[Records excerpted from a collection]
>>>

(* ===== verification/Event.v ===== *)
(** * Matrix events

    [src/skunkworks/gomatrixserverlib/event.go] and [src/common/events.go]: the
    event record, its accessors, the field checks, building an event, and the
    classification of state events.

    The JSON library (jsoniter) is not part of the repository.  What the code
    asks of it is the class [Codec]: one decoder per Go type that is unmarshalled
    from an event's content.  Nothing is assumed about the decoders, so the
    theorems hold for every JSON library; [toyCodec] is one instance, used to run
    the model. *)

From Stdlib Require Import String Ascii ZArith List.
From stdpp Require Import base tactics list gmap strings pretty.
From S2P Require Import Prelude Snowflake Ids.

#[local] Open Scope string_scope.
#[local] Open Scope Z_scope.

Module Event.

(** ** Constants of [eventauth.go] *)

Definition join := "join".
Definition ban := "ban".
Definition leave := "leave".
Definition invite := "invite".
Definition public := "public".
Definition unban := "unban".
Definition forget := "forget".
Definition MRoomCreate := "m.room.create".
Definition MRoomJoinRules := "m.room.join_rules".
Definition MRoomPowerLevels := "m.room.power_levels".
Definition MRoomMember := "m.room.member".
Definition MRoomThirdPartyInvite := "m.room.third_party_invite".
Definition MRoomAliases := "m.room.aliases".
Definition MRoomHistoryVisibility := "m.room.history_visibility".
Definition MRoomRedaction := "m.room.redaction".
Definition MRoomArchive := "m.room.archive".
Definition MRoomUpdate := "m.room.update".

(** ** Data *)

Record Event := mkEvent {
  RoomID : string;
  EventID : string;
  EventNID : Z;
  DomainOffset : Z;
  Sender : string;
  Type_ : string;
  StateKey : option string;
  Content : string;
  Redacts : string;
  Depth : Z;
  Unsigned : string;
  OriginServerTS : Z;
  Origin : string;
  RedactsSender : string;
}.

#[export] Instance Event_eq_dec : EqDecision Event.
Proof. solve_decision. Defined.

Record EventBuilder := mkEventBuilder {
  ebSender : string;
  ebRoomID : string;
  ebType : string;
  ebStateKey : option string;
  ebRedacts : string;
  ebDepth : Z;
  ebDomainOffset : Z;
  ebContent : string;
  ebUnsigned : string;
  ebRedactsSender : string;
}.

(** [EventReference]: the hash is always empty. *)
Record EventReference := mkEventReference {
  refEventID : string;
  refEventSHA256 : string;
}.

Definition eventReference (e : Event) : EventReference := mkEventReference (EventID e) "".

Record StateKeyTuple := mkStateKeyTuple {
  EventType : string;
  TupleStateKey : string;
}.

(** ** Accessors and setters *)

Definition StateKeyEquals (e : Event) (stateKey : string) : bool :=
  match StateKey e with
  | None => false
  | Some k => String.eqb k stateKey
  end.

Definition SetDepth (e : Event) (depth : Z) : Event :=
  {| RoomID := RoomID e; EventID := EventID e; EventNID := EventNID e;
     DomainOffset := DomainOffset e; Sender := Sender e; Type_ := Type_ e;
     StateKey := StateKey e; Content := Content e; Redacts := Redacts e;
     Depth := depth; Unsigned := Unsigned e; OriginServerTS := OriginServerTS e;
     Origin := Origin e; RedactsSender := RedactsSender e |}.

Definition SetDomainOffset (e : Event) (offset : Z) : Event :=
  {| RoomID := RoomID e; EventID := EventID e; EventNID := EventNID e;
     DomainOffset := offset; Sender := Sender e; Type_ := Type_ e;
     StateKey := StateKey e; Content := Content e; Redacts := Redacts e;
     Depth := Depth e; Unsigned := Unsigned e; OriginServerTS := OriginServerTS e;
     Origin := Origin e; RedactsSender := RedactsSender e |}.

Definition SetOriginServerTS (e : Event) (ts : Z) : Event :=
  {| RoomID := RoomID e; EventID := EventID e; EventNID := EventNID e;
     DomainOffset := DomainOffset e; Sender := Sender e; Type_ := Type_ e;
     StateKey := StateKey e; Content := Content e; Redacts := Redacts e;
     Depth := Depth e; Unsigned := Unsigned e; OriginServerTS := ts;
     Origin := Origin e; RedactsSender := RedactsSender e |}.

Definition SetRedactEventSender (e : Event) (sender : string) : Event :=
  {| RoomID := RoomID e; EventID := EventID e; EventNID := EventNID e;
     DomainOffset := DomainOffset e; Sender := Sender e; Type_ := Type_ e;
     StateKey := StateKey e; Content := Content e; Redacts := Redacts e;
     Depth := Depth e; Unsigned := Unsigned e; OriginServerTS := OriginServerTS e;
     Origin := Origin e; RedactsSender := sender |}.

(** ** Field checks *)

Definition CheckFields (e : Event) : res unit :=
  if (Ids.maxIDLength <? String.length (Type_ e))%nat
  then Err (ErrMsg "event type is too long")
  else if match StateKey e with
          | Some k => (Ids.maxIDLength <? String.length k)%nat
          | None => false
          end
  then Err (ErrMsg "state key is too long")
  else
    _ ← Ids.checkID (RoomID e) "!";
    senderDomain ← Ids.checkID (Sender e) "@";
    eventDomain ← Ids.checkID (EventID e) "$";
    if negb (String.eqb (Origin e) eventDomain)
    then Err (ErrMsg "event ID domain doesn't match origin")
    else if negb (String.eqb (Origin e) senderDomain) && negb (String.eqb (Type_ e) MRoomMember)
    then Err (ErrMsg "sender domain doesn't match origin")
    else Ok ().

(** [EventBuilder.Build]; the identifier is [fmt.Sprintf("$%d:%s")]. *)
Definition Build (eb : EventBuilder) (eventNID : Z) (origin : string) : res Event :=
  let result :=
    {| RoomID := ebRoomID eb;
       EventID := "$" ++ pretty eventNID ++ ":" ++ origin;
       EventNID := eventNID;
       DomainOffset := ebDomainOffset eb;
       Sender := ebSender eb;
       Type_ := ebType eb;
       StateKey := ebStateKey eb;
       Content := ebContent eb;
       Redacts := ebRedacts eb;
       Depth := ebDepth eb;
       Unsigned := ebUnsigned eb;
       OriginServerTS := 0;
       Origin := origin;
       RedactsSender := ebRedactsSender eb |} in
  _ ← CheckFields result;
  Ok result.

(** [common.BuildEvent]: the identifier comes from the generator (whose [Next]
    always returns a nil error); [Diverge] when the clock readings run out
    before it returns. *)
Definition BuildEvent (eb : EventBuilder) (domain : string)
    (g : Snowflake.UidGenerator) (clock : list Z) : res Event :=
  match Snowflake.Next g clock with
  | Some (nid, _, _) => Build eb nid domain
  | None => Diverge
  end.

(** ** The JSON library *)

Record createFields := mkCreateFields {
  Federate : option bool;
  Creator : string;
  IsOrganizationRoom : bool;
  IsGroupRoom : bool;
}.

Record memberThirdPartyInviteSigned := mkSigned {
  MXID : string;
  Signatures : gmap string (gmap string string);
  Token : string;
}.

Record memberThirdPartyInvite := mkMemberThirdPartyInvite {
  DisplayName : string;
  Signed : memberThirdPartyInviteSigned;
}.

Record memberContent := mkMemberContent {
  Membership : string;
  ThirdPartyInvite : option memberThirdPartyInvite;
}.

(** The raw JSON values of an [m.room.power_levels] content; [None] for an
    absent key. *)
Record powerRaw := mkPowerRaw {
  rawInvite : option string;
  rawBan : option string;
  rawKick : option string;
  rawRedact : option string;
  rawUsers : gmap string string;
  rawUsersDefault : option string;
  rawEvents : gmap string string;
  rawStateDefault : option string;
  rawEventsDefault : option string;
  rawOnlyOneMember : option bool;
}.

Class Codec := {
  (** [json.Unmarshal] into the types of [eventcontent.go]. *)
  decCreate : string -> option createFields;
  decMember : string -> option memberContent;
  decMemberPtr : string -> option (option memberContent);
  decJoinRule : string -> option string;
  decThirdPartyInvite : string -> option (list string);
  decPower : string -> option powerRaw;
  (** [json.Unmarshal] of one value into [int64], [string] and [float64]; the
      last one followed by the conversion to [int64]. *)
  decInt64 : string -> option Z;
  decString : string -> option string;
  decFloatInt : string -> option Z;
  (** [common.CreateContent]'s [is_direct]. *)
  decIsDirect : string -> option (option bool);
  (** The fields after an unmarshalling whose error is ignored: the membership
      of [external.MemberContent]; [m.federate] and [is_direct] of
      [common.CreateContent]. *)
  lenientMembership : string -> string;
  lenientCreate : string -> option bool * option bool;
  (** [json.Marshal] of the signed block, and [VerifyJSON] (which panics on a
      public key of the wrong length). *)
  encSigned : memberThirdPartyInviteSigned -> option string;
  verifyJSON : string -> string -> string -> string -> res unit;
}.

(** [Event.Membership]. *)
Definition membership `{Codec} (e : Event) : res string :=
  if negb (String.eqb (Type_ e) MRoomMember) then Err (ErrMsg "not an m.room.member event")
  else match decMember (Content e) with
       | Some c => Ok (Membership c)
       | None => Err (ErrMsg "json")
       end.

(** ** [src/common/events.go] *)

Definition IsCreatingDirectRoomEv `{Codec} (e : Event) : res bool :=
  if negb (String.eqb (Type_ e) MRoomCreate) then Ok false
  else match decIsDirect (Content e) with
       | None => Err (ErrMsg "json")
       | Some d => Ok (bool_decide (d = Some true))
       end.

Definition stateEvTypes : list string :=
  ["m.room.create"; "m.room.member"; "m.room.power_levels";
   "m.room.join_rules"; "m.room.history_visibility"; "m.room.visibility";
   "m.room.name"; "m.room.topic"; "m.room.pinned_events"; "m.room.desc";
   "m.room.aliases"; "m.room.canonical_alias"; "m.room.avatar";
   "m.room.encryption";
   "m.room.third_party_invite"; "m.room.guest_access"].

Definition IsStateEv (e : Event) : bool :=
  existsb (String.eqb (Type_ e)) stateEvTypes.

(** ** A codec to run the model with

    The content of a create event is its creator, of a member event its
    membership, of a join-rules event its rule, and of a power-levels event one
    of the given tables. *)
Definition toyCodec (tables : string -> option powerRaw) : Codec := {|
  decCreate := fun s => Some (mkCreateFields None s false false);
  decMember := fun s => Some (mkMemberContent s None);
  decMemberPtr := fun s => Some (Some (mkMemberContent s None));
  decJoinRule := fun s => Some s;
  decThirdPartyInvite := fun s => Some [s];
  decPower := tables;
  decInt64 := fun s =>
    if String.eqb s "0" then Some 0 else if String.eqb s "50" then Some 50
    else if String.eqb s "100" then Some 100 else None;
  decString := fun s => Some s;
  decFloatInt := fun s => None;
  decIsDirect := fun s => Some None;
  lenientMembership := fun s => s;
  lenientCreate := fun s => (None, None);
  encSigned := fun s => Some (MXID s);
  verifyJSON := fun d k p m => Ok ();
|}.

(** ** Facts *)

Lemma checkID_inv id sigil d :
  Ids.checkID id sigil = Ok d ->
  exists s, id = String sigil s /\ (String.length id <= Ids.maxIDLength)%nat /\ Ids.domainFromID id = Ok d.
Proof.
  unfold Ids.checkID. intros (d' & Hd & H)%bind_Ok.
  destruct id as [|c s]; [done|].
  destruct (Ascii.eqb_spec c sigil) as [->|]; simpl in H; [|done].
  destruct (_ <? _)%nat eqn:E; [done|]. apply Nat.ltb_ge in E. inv_res.
  exists s. auto.
Qed.

(** what [CheckFields] accepts: an event that passes it has well-formed
    room, sender and event identifiers of at most 255 bytes, its origin is the
    domain of its event identifier, and, member events apart, of its sender. *)
Theorem CheckFields_sound (e : Event) (H : CheckFields e = Ok ()) :
  Ids.DomainFromID (EventID e) = Ok (Origin e) /\
  (exists r s i, RoomID e = String "!" r /\ Sender e = String "@" s /\ EventID e = String "$" i) /\
  (String.length (RoomID e) <= 255 /\ String.length (Sender e) <= 255 /\
   String.length (EventID e) <= 255 /\ String.length (Type_ e) <= 255)%nat /\
  (Type_ e = MRoomMember \/ Ids.DomainFromID (Sender e) = Ok (Origin e)).
Proof.
  unfold CheckFields in H.
  destruct (_ <? _)%nat eqn:ET in H; [done|]. apply Nat.ltb_ge in ET.
  destruct (match StateKey e with Some _ => _ | None => _ end); [done|].
  apply bind_Ok in H as (d1 & (r & Hr & Lr & _)%checkID_inv & H).
  apply bind_Ok in H as (d2 & (s & Hs & Ls & Ds)%checkID_inv & H).
  apply bind_Ok in H as (d3 & (i & Hi & Li & Di)%checkID_inv & H).
  rewrite Ids.domainFromID_agrees in Ds. rewrite Ids.domainFromID_agrees in Di.
  destruct (String.eqb_spec (Origin e) d3) as [->|]; [|done]. simpl in H.
  unfold Ids.maxIDLength in *.
  split; [done|]. split; [by exists r, s, i|]. split; [done|].
  destruct (String.eqb_spec d3 d2) as [->|]; [by right|].
  destruct (String.eqb_spec (Type_ e) MRoomMember); [by left|done].
Qed.

Definition demoEvent : Event :=
  mkEvent "!r:a" "$1:a" 1 0 "@u:a" "m.room.message" None "hi" "" 3 "" 0 "a" "".

Lemma CheckFields_sound_witness :
  CheckFields demoEvent = Ok () /\ Ids.DomainFromID (EventID demoEvent) = Ok "a".
Proof.
  split; [reflexivity|]. exact (proj1 (CheckFields_sound demoEvent eq_refl)).
Defined.

End Event.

<<<

The answer should be nothing but the number of lines above that contain "into".

* OUTPUT:
2